Chowdhury Tanvir Kabir, Ahsan Md Qumrul, Chowdhury Mohammad Zonaid, Chowdhury Md Tameem Shafayat, Imam Md Sharif, Alam Md Afruzul, Farooq Md Abdullah Al

机构信息

Department of Pediatric Surgery, Chittagong Medical College, Chattogram, Bangladesh.

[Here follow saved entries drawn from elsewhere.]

(* ===== verification/RcuHazardSound.v ===== *)
(** Hazard pointers: the flag of the retire list excludes, every allocation is in
    one place, and what a guard names is not freed while nothing is retired between
    the snapshot of a scan and its walk; what one scan does; and the run in which a
    scan frees a guarded allocation. *)

From Stdlib Require Import Permutation.
From S2P Require Import Prelude Word RcuQsbr RcuSystem RcuHazard.

(** * Places *)

Definition walk_nodes (f : HazardCall) : list nat := match f with ScanWalk _ todo kept => todo ++ kept | _ => [] end.
Definition retire_nodes (f : HazardCall) : list nat := match f with RetLock n | RetPush n => [n] | _ => [] end.
Definition on_call (g : HazardCall -> list nat) (k : HazardCpu) : list nat := match k.(hcall) with Some f => g f | None => [] end.

Definition walked (w : HazardWorld) : list nat := concat (on_call walk_nodes <$> w.(hcpus)).
Definition retiring (w : HazardWorld) : list nat := concat (on_call retire_nodes <$> w.(hcpus)).
Definition hretired (w : HazardWorld) : list nat := w.(dom).(entries) ++ walked w.
Definition hlinked (w : HazardWorld) : list nat := omap id w.(sources).
Definition hplaces (w : HazardWorld) : list nat := hlinked w ++ retiring w ++ hretired w ++ w.(hfreed) ++ w.(leaked).

Definition haccounted (w : HazardWorld) : Prop := forall n, cnt n (hplaces w) = (if (n <? w.(hnext))%nat then 1 else 0)%nat.

(** * The flag *)

Definition holder (f : HazardCall) : bool := match f with RetPush _ | RetUnlock _ | ScanWalk _ _ _ | ScanUnlock => true | _ => false end.
Definition walking (f : HazardCall) : bool := match f with ScanWalk _ _ _ => true | _ => false end.
(** The naming rule, in the words of the specification. *)

Fixpoint all_nonword (s : string) : bool :=
  match s with
  | EmptyString => true
  | String c s' => negb (Str.is_word c) && all_nonword s'
  end.

(** The text is empty or begins with a word character: a run of non-word
    characters that ends here is maximal. *)
Definition starts_word (s : string) : bool :=
  match s with
  | EmptyString => true
  | String c _ => Str.is_word c
  end.

Definition starts_lower (s : string) : bool :=
  match s with
  | EmptyString => false
  | String c _ => Str.is_lower c
  end.

(** [collapsed s t]: [t] is [s] with every maximal run of non-word
    characters collapsed to one underscore. *)
Inductive collapsed : string -> string -> Prop :=
| collapsed_end : collapsed EmptyString EmptyString
| collapsed_word (c : ascii) (s t : string) :
    Str.is_word c = true -> collapsed s t ->
    collapsed (String c s) (String c t)
| collapsed_run (run s t : string) :
    run <> EmptyString -> all_nonword run = true -> starts_word s = true ->
    collapsed s t ->
    collapsed (run ++ s) (String "_" t).

(** [folded s t]: reading [s] from the left, every underscore followed by
    a lower-case letter is replaced, together with that letter, by the
    capital letter; everything else is kept. *)
Inductive folded : string -> string -> Prop :=
| folded_end : folded EmptyString EmptyString
| folded_pair (c : ascii) (s t : string) :
    Str.is_lower c = true -> folded s t ->
    folded (String "_" (String c s)) (String (Str.upper c) t)
| folded_keep (c : ascii) (s t : string) :
    Ascii.eqb c "_" && starts_lower s = false -> folded s t ->
    folded (String c s) (String c t).

(** The fold as the specification words it, for every letter after an
    underscore and not only the lower-case ones. *)
Fixpoint fold_letter_pairs (s : string) : string :=
  match s with
  | EmptyString => EmptyString
  | String c EmptyString => String c EmptyString
  | String c (String d s'' as s') =>
      if Ascii.eqb c "_" && (Str.is_lower d || Str.is_upper d)
      then String (Str.upper d) (fold_letter_pairs s'')
      else String c (fold_letter_pairs s')
  end.

(** A member of a record type: the property name, the optional marker
    exactly when the name is not among the required ones, and the type. *)
Definition record_member (required : list JValue) (property : string * JValue * string)
  (text : string) : Prop :=
  let '(key, _, type) := property in
  (In (JStr key) required /\ text = key ++ ": " ++ type)
  \/ (~ In (JStr key) required /\ text = key ++ "?: " ++ type).

Definition by_index (a b : string * JValue) : Prop :=
  (index_of_key a <= index_of_key b)%N.

Definition not_index_key (kv : string * JValue) : bool := negb (is_index_key kv).

End Spec.

(** ** Sample descriptions *)

Module Sample.

Definition ref_to (r : string) : JValue := JObj [("$ref", JStr r)].

Definition of_type (t : string) : JValue := JObj [("type", JStr t)].

(** A linked node: the property [next] refers to the enclosing schema. *)
Definition node : JValue :=
  JObj [("type", JStr "object");
        ("properties",
          JObj [("value", of_type "string");
                ("next", ref_to "#/components/schemas/Node")])].

Definition node_doc : JValue :=
  JObj [("components", JObj [("schemas", JObj [("Node", node)])])].

Definition tags : JValue :=
  JObj [("type", JStr "array"); ("items", ref_to "#/components/schemas/Tag")].

Definition pet : JValue :=
  JObj [("type", JStr "object");
        ("properties",
          JObj [("name", of_type "string");
                ("age", of_type "integer");
                ("tags", ref_to "#/components/schemas/Tags")]);
        ("required", JArr [JStr "name"])].

(** [GET /pets/{petId}?limit=...] with a request body. *)
Definition path_param (name type : string) : JValue :=
  JObj [("name", JStr name); ("in", JStr "path"); ("required", JBool true);
        ("schema", of_type type)].

Definition query_param (name type : string) (required : bool) : JValue :=
  JObj [("name", JStr name); ("in", JStr "query"); ("required", JBool required);
        ("schema", of_type type)].

Definition json_content (schema : JValue) : JValue :=
  JObj [("content", JObj [("application/json", JObj [("schema", schema)])])].

Definition get_pet : JValue :=
  JObj [("summary", JStr "Find a pet");
        ("parameters",
          JArr [path_param "petId" "integer";
                query_param "name" "string" true;
                query_param "limit" "integer" false]);
        ("requestBody", json_content (ref_to "#/components/schemas/Pet"));
        ("responses", JObj [("200", json_content (ref_to "#/components/schemas/Pet"))])].

Definition pets_doc : JValue :=
  JObj [("components",
          JObj [("schemas",
                  JObj [("Tag", of_type "string"); ("Tags", tags); ("Pet", pet)])])].

(** A record type whose second property is named by a number. *)
Definition numbered : JValue :=
  JObj [("type", JStr "object");
        ("properties", JObj [("b", of_type "string"); ("1", of_type "string")])].

(** The unit generated for [get_pet]. *)
Definition get_pet_text : string :=
  Eval vm_compute in
    match generateFunction pets_doc 6 "/pets/{petId}" "get" get_pet with
    | Ok text => text
    | _ => EmptyString
    end.

(** [Tags] refers to [Tag] and [Pet] to [Tags]. *)
Definition pets_rank (r : string) : nat :=
  if String.eqb r "#/components/schemas/Tag" then 0
  else if String.eqb r "#/components/schemas/Tags" then 1
  else 2.

Definition pets_scope : list string :=
  ["#/components/schemas/Tags"; "#/components/schemas/Tag"].

(** The schemas of [pets_doc] next to the linked node, and an example value
    that mentions the node under a key that synthesis does not read. *)
Definition zoo_doc : JValue :=
  JObj [("components",
          JObj [("schemas",
                  JObj [("Tag", of_type "string"); ("Tags", tags); ("Pet", pet);
                        ("Node", node)]);
                ("examples", JObj [("first", ref_to "#/components/schemas/Node")])])].

(** An operation whose path parameter is declared optional. *)
Definition get_item : JValue :=
  JObj [("parameters",
          JArr [JObj [("name", JStr "id"); ("in", JStr "path");
                      ("required", JBool false); ("schema", of_type "integer")];
                JObj [("name", JStr "q"); ("in", JStr "query");
                      ("schema", of_type "string")]])].

Definition get_item_text : string :=
  Eval vm_compute in
    match generateFunction JNull 1 "/items/{id}" "get" get_item with
    | Ok text => text
    | _ => EmptyString
    end.

(** A route that holds a backtick: the text after it leaves the template
    literal of the request address and is emitted as code. *)
Definition open_route : string :=
  "/x`; } catch (e) {} throw new Error('boom'); try { let url = `/x".

End Sample.

(** ** Statements about the rest of the script *)

Module Shape.

(** The type expressions that synthesis can produce. *)
#[local] Unset Elimination Schemes.
Inductive ts_type : string -> Prop :=
| ts_any : ts_type "any"
| ts_string : ts_type "string"
| ts_number : ts_type "number"
| ts_boolean : ts_type "boolean"
| ts_array (elem : string) : ts_type elem -> ts_type ("Array<" ++ elem ++ ">")
| ts_open : ts_type "Record<string, any>"
| ts_record (fields : list (string * bool * string)) :
    Forall (fun field => ts_type (snd field)) fields ->
    ts_type ("{" ++ Str.join "; "
                      (map (fun field => member (fst (fst field)) (snd (fst field))
                                           (snd field)) fields)
             ++ "}").
#[local] Set Elimination Schemes.

(** [required] is a list, a string, or not given. *)
Definition required_ok (required : JValue) : bool :=
  match required with
  | JArr _ | JStr _ => true
  | _ => negb (truthy required)
  end.
(** X19.  Whatever the remote host answers and wherever the run ends,
    [setup] first reports that it is identifying the remote system, then
    downloads the Node.js archive at most once, copies at most two archives
    to the remote and never runs more extractions than it made copies; and
    the port of the connection is written only by a setup that completes. *)
Theorem setup_is_tidy_on_every_host {W} (host : Host W) (st : St W) :
  (exists events,
     trace (snd (setup host st)) = trace st ++ EvReport "Identifying remote system..." :: events /\
     (countEvents isDownload events <= 1)%nat /\
     (countEvents isCopy events <= 2)%nat /\
     (countEvents isExtraction events <= countEvents isCopy events)%nat) /\
  (fst (setup host st) <> Resolved tt -> remotePort (snd (setup host st)) = remotePort st).
Proof.
  unfold setup. rewrite bind_resolved with (a := tt) by reflexivity.
  set (st0 := snd (report "Identifying remote system..." st)).
  assert (Hrun : forall rest : M W unit, tidyRun 1 2 st0 (rest st0) ->
            (exists events,
               trace (snd (rest st0)) =
                 trace st ++ EvReport "Identifying remote system..." :: events /\
               (countEvents isDownload events <= 1)%nat /\
               (countEvents isCopy events <= 2)%nat /\
               (countEvents isExtraction events <= countEvents isCopy events)%nat) /\
            (fst (rest st0) <> Resolved tt -> remotePort (snd (rest st0)) = remotePort st)).
  { intros rest ((events & Ht & Hd & Hc & Hx) & Hp). split.
    - exists events. split; [|repeat split; assumption].
      rewrite Ht. subst st0. cbn [report snd emit trace]. rewrite <- app_assoc. reflexivity.
    - intros Hn. rewrite Hp; [reflexivity|]. intros []. exact Hn. }
  apply (Hrun (fun st0 => _ st0)). clear Hrun. generalize st0. clear st0 st. intros st.
  apply (tidyRun_bind _ _ _ 0 0 1 2); [apply tidy_detectRemotePlatform| |lia|lia].
  intros platform _. set (st1 := snd _). clearbody st1.
  apply (tidyRun_bind _ _ _ 0 0 1 2); [apply tidy_getRemoteHomeDirectory| |lia|lia].
  intros remoteHome _. set (st2 := snd _). clearbody st2. cbn zeta.
  apply (tidyRun_bind _ _ _ 0 0 1 2); [apply tidy_mkdirRemote| |lia|lia].
  intros _ _. set (st3 := snd _). clearbody st3.
  apply (tidyRun_bind _ _ _ 0 0 1 2); [apply tidy_dirExistsRemote| |lia|lia].
  intros nodeDirExists _. set (st4 := snd _). clearbody st4.
  apply (tidyRun_bind _ _ _ 1 1 0 1); [| |lia|lia].
  { destruct (negb nodeDirExists); [|apply tidy_refl].
    apply (tidy_bind _ _ _ 0 0 1 1); [apply tidy_report| |lia|lia]. intros _ _.
    apply (tidy_bind _ _ _ 1 0 0 1); [apply tidy_downloadNode| |lia|lia]. intros nodeArchive _.
    apply tidy_copy_then_unzip. set (st5 := snd (downloadNode _ _ _)). clearbody st5.
    eexists. unfold copy.
    destruct (sftp_fastPut host _ _ (world st5)) as [[err|] w]; cbn [snd setWorld emit trace remotePort];
      repeat split; reflexivity. }
  intros _ _. set (st5 := snd _). clearbody st5.
  apply (tidyRun_bind _ _ _ 0 0 0 1); [apply tidy_report| |lia|lia].
  intros _ _. set (st6 := snd _). clearbody st6.
  apply (tidyRun_bind _ _ _ 0 0 0 1); [apply tidy_dirExistsRemote| |lia|lia].
  intros libDirExists _. set (st7 := snd _). clearbody st7.
  apply (tidyRun_bind _ _ _ 0 1 0 0); [| |lia|lia].
  { destruct (negb libDirExists); [|apply tidy_refl].
    apply tidy_copy_then_unzip.
    eexists.
    destruct (copyToRemote host _ _ (world st7)) as [r w]; cbn [snd setWorld emit trace remotePort].
    repeat split; reflexivity. }
  intros _ _. set (st8 := snd _). clearbody st8.
  apply (tidyRun_bind _ _ _ 0 0 0 0); [apply tidy_report| |lia|lia].
  intros _ _. set (st9 := snd _). clearbody st9.
  apply (tidyRun_bind _ _ _ 0 0 0 0); [apply tidy_startApplication| |lia|lia].
  intros port Hport. split.
  - exists []. rewrite app_nil_r. unfold countEvents. cbn. repeat split; lia.
  - intros Hn. exfalso. apply (Hn tt). reflexivity.
Qed.

(** *** The setup of a host that is already provisioned *)






(** ** The frontend: quick picks, commands and the status bar *)

Lemma pickedIds_quickPicksFrom commands : forall previous,
  pickedIds (quickPicksFrom previous commands) = map command_id commands.
Proof.
  induction commands as [|command rest IH]; intros previous; [reflexivity|].
  cbn [quickPicksFrom]. destruct (sameCategory previous (command_category command));
    cbn [pickedIds flat_map app map]; f_equal; apply IH.
Qed.
(** * Svarog: token validation and refresh coordination

    A shallow embedding of [src/lib/server/token.ts]: the credential
    validator [ValidateAccess], the refresh coordinator
    [handleTokenRefresh] with its process-wide table [refreshingStates],
    and the resolvers [getUserFromToken], [isAuthenticated] and
    [requireAuth].

    The functions are [async]: every [await] is a point where other
    request handlers of the same process may run.  A call is therefore a
    computation over a [World] holding the shared table, the request's
    cookie jar, the clock, the script of what the other handlers do at
    each suspension point, and the trace of what this call did. *)

From Stdlib Require Import ZArith Ascii String List Bool Lia.
From stdpp Require Import base gmap strings list pretty.

Local Open Scope string_scope.
Local Open Scope Z_scope.

(** ** JavaScript values *)

Module Js.

(** The values a decoded JSON claim may hold, as far as the code
    inspects them.  [Number] holds the whole-second timestamps of a JWT
    NumericDate; a NumericDate with a fraction of a second has no value
    here, so what is stated of [Number z] is stated of whole seconds. *)
Inductive Value : Type :=
| Undefined
| Null
| Boolean (b : bool)
| Number (z : Z)
| Str (s : string).

(** ToBoolean *)
Definition truthy (v : Value) : bool :=
  match v with
  | Undefined | Null => false
  | Boolean b => b
  | Number z => negb (z =? 0)
  | Str s => negb (String.eqb s "")
  end.

(** [typeof v === 'number'] *)
Definition is_number (v : Value) : bool :=
  match v with Number _ => true | _ => false end.

(** The number held by a value whose [typeof] is ['number']. *)
Definition number_of (v : Value) : Z :=
  match v with Number z => z | _ => 0 end.

(** ToBoolean of a [string | undefined] (or [string | null]). *)
Definition present (o : option string) : bool :=
  match o with
  | Some s => negb (String.eqb s "")
  | None => false
  end.

(** [a || b] on [string | undefined]. *)
Definition or_else (o : option string) (d : option string) : option string :=
  if present o then o else d.

(** [a || 'literal'] *)
Definition or_default (o : option string) (d : string) : string :=
  match o with
  | Some s => if String.eqb s "" then d else s
  | None => d
  end.

(** *** encodeURIComponent

    Every byte except the unreserved marks
    [A-Z a-z 0-9 - _ . ! ~ * ' ( )] becomes [%XX] in upper-case
    hexadecimal.  Strings are byte strings, so a UTF-8 encoded code
    point is escaped byte by byte, as the built-in does. *)
Definition unreserved (c : ascii) : bool :=
  let n := N_of_ascii c in
  ((65 <=? n) && (n <=? 90) || (97 <=? n) && (n <=? 122)
   || (48 <=? n) && (n <=? 57))%N
  || existsb (Ascii.eqb c)
       ["-"; "_"; "."; "!"; "~"; "*"; "'"; "("; ")"]%char.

Department of Radiology and Imaging, Chattogram Maa-O-Shishu Hospital Medical College, Chattogram, Bangladesh.

出版信息

World J Pediatr Surg. 2021 Jan 14;4(1):e000221. doi: 10.1136/wjps-2020-000221. eCollection 2021.

Abstract

BACKGROUND

Although hydrostatic reduction of intussusception with ultrasound (US) or fluoroscopy guidance is well known, it is not yet well established in many low-income and middle-income countries. The aim of the study is to report our results of hydrostatic reduction with intermittent radiography, which has the potential to be practiced in resource-limited settings.

METHODS

We retrospectively analyzed our patients with intussusception from 2009 to 2019 (11 years). Hydrostatic reduction was performed using water-soluble contrast medium (iopamidol), and reduction was followed with intermittent X-rays taken after every 50 mL of diluted contrast injection. The procedure was not continuously monitored by US or fluoroscopy. Differences in outcome based on age and gender, and yearly trends of admission for intussusception, types of treatment and mortality were analyzed.

RESULTS

Among 672 patients, the ratio of boys to girls was 2.46:1.0, and their ages ranged from 1 month to 15 years (median 8 months). Hydrostatic reduction was performed successfully in 351 (52.23%) patients; 308 (45.83%) patients underwent surgery; and 13 (1.93%) patients died before any intervention. There were significant differences in age between patients with successful hydrostatic reduction (median 7 months) and patients needing surgery (median 9 months) (p<0.001). The number of successful hydrostatic reductions increased during the 11 years of the study (R=0.88). One patient (0.15%) died after hydrostatic reduction, and 10 (1.49%) died after surgery.

CONCLUSION

Hydrostatic reduction with intermittent radiography was performed successfully in more than half of the patients with acceptable complication rates.

摘要

背景

尽管在超声(US)或荧光透视引导下进行肠套叠水压复位术已广为人知,但在许多低收入和中等收入国家尚未得到充分确立。本研究的目的是报告我们采用间歇性放射照相进行水压复位的结果,这种方法有可能在资源有限的环境中实施。

方法

我们回顾性分析了2009年至2019年(11年)期间的肠套叠患者。使用水溶性造影剂(碘帕醇)进行水压复位,并在每次注入50毫升稀释造影剂后进行间歇性X线检查以跟踪复位情况。该操作未通过超声或荧光透视进行连续监测。分析了基于年龄和性别的结果差异,以及肠套叠的年度入院趋势、治疗类型和死亡率。

结果

672例患者中,男女比例为2.46:1.0,年龄范围为1个月至15岁(中位数8个月)。351例(52.23%)患者水压复位成功;308例(45.83%)患者接受了手术;13例(1.93%)患者在任何干预之前死亡。水压复位成功的患者(中位数7个月)和需要手术的患者(中位数9个月)之间年龄存在显著差异(p<0.001)。在研究的11年中,成功的水压复位次数有所增加(R=0.88)。1例患者(0.15%)在水压复位后死亡,10例(1.49%)在手术后死亡。

结论

超过半数的患者通过间歇性放射照相成功进行了水压复位,并发症发生率可接受。